What the task requires » Which lines of the entries hold the string "Hfin"? Copy each one.

Data for processing: Begin

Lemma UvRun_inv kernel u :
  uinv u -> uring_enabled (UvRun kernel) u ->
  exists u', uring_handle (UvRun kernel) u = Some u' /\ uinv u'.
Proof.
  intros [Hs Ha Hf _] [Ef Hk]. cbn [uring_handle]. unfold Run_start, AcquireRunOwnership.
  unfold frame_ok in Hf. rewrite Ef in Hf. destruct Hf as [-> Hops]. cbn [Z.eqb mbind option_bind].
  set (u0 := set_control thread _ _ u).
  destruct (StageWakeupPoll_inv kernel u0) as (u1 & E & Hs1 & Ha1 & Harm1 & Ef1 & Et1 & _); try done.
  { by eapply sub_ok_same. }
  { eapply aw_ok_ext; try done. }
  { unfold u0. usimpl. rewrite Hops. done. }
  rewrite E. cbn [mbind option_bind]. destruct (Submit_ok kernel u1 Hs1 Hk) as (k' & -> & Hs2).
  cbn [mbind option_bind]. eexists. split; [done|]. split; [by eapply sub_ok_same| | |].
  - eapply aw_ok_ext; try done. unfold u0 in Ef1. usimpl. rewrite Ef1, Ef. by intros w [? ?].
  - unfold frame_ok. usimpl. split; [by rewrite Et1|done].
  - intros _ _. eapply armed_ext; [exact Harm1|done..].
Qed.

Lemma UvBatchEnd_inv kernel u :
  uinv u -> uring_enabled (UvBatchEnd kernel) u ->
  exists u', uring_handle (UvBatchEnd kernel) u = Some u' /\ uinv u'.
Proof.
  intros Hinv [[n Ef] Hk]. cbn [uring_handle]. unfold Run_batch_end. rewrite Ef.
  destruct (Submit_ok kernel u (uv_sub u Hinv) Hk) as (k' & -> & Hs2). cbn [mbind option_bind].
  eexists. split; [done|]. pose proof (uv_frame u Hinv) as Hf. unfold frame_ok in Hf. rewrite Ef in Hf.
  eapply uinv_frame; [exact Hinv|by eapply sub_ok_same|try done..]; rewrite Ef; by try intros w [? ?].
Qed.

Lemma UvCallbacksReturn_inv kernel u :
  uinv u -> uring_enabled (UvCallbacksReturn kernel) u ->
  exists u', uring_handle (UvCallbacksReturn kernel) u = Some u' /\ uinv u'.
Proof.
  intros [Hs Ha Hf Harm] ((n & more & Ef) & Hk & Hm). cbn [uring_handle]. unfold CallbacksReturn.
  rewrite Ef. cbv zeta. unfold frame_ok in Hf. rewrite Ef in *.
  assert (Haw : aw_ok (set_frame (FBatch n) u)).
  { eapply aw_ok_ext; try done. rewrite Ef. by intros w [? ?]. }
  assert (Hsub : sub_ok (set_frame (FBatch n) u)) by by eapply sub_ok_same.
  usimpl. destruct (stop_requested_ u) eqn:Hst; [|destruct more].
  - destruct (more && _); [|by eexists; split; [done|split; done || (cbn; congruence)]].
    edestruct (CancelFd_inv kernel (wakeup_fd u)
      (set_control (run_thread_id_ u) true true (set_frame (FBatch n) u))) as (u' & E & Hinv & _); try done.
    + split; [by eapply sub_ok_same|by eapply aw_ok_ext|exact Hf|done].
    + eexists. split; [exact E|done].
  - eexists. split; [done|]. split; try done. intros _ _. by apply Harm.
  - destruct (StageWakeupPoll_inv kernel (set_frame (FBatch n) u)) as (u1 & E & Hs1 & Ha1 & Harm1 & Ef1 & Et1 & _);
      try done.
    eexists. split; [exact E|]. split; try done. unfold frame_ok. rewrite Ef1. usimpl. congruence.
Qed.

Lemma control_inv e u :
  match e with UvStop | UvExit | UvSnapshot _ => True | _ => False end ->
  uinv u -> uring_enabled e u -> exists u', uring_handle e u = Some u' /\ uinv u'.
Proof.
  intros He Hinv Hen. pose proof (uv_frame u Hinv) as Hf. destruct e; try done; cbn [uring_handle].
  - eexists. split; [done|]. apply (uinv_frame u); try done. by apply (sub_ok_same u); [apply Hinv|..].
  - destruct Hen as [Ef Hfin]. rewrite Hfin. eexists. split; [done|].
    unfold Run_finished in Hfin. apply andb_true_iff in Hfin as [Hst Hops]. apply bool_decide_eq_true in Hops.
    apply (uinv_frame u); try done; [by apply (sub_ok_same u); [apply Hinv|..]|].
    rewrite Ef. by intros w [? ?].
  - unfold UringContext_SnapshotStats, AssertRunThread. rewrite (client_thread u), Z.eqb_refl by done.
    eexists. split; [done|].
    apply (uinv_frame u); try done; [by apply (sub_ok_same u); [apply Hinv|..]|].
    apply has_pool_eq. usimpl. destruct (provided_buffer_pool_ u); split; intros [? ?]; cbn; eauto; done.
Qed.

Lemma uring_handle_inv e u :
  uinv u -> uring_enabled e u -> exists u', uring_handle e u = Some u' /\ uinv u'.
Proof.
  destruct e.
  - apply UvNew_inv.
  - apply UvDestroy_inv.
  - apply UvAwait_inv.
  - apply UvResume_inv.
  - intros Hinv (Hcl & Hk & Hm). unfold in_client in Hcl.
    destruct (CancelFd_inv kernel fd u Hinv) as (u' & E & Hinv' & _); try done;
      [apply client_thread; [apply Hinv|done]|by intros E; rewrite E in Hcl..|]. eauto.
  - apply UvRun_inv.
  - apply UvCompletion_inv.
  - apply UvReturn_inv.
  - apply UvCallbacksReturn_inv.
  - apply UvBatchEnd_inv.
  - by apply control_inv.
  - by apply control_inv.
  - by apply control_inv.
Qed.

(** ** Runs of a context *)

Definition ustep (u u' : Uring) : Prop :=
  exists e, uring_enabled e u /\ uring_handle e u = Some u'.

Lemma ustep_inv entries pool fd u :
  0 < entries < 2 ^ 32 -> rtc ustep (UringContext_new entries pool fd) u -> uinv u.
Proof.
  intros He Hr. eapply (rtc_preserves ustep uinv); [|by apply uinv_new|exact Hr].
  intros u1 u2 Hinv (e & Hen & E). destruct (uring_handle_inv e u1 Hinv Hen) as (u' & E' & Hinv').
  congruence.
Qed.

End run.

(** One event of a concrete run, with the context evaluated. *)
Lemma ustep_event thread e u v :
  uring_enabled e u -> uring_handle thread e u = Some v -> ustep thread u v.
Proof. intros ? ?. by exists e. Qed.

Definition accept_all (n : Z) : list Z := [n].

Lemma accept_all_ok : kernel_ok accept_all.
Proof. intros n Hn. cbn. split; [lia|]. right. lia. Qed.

Data for processing: End

Task answer »
  - destruct Hen as [Ef Hfin]. rewrite Hfin. eexists. split; [done|].
    unfold Run_finished in Hfin. apply andb_true_iff in Hfin as [Hst Hops]. apply bool_decide_eq_true in Hops.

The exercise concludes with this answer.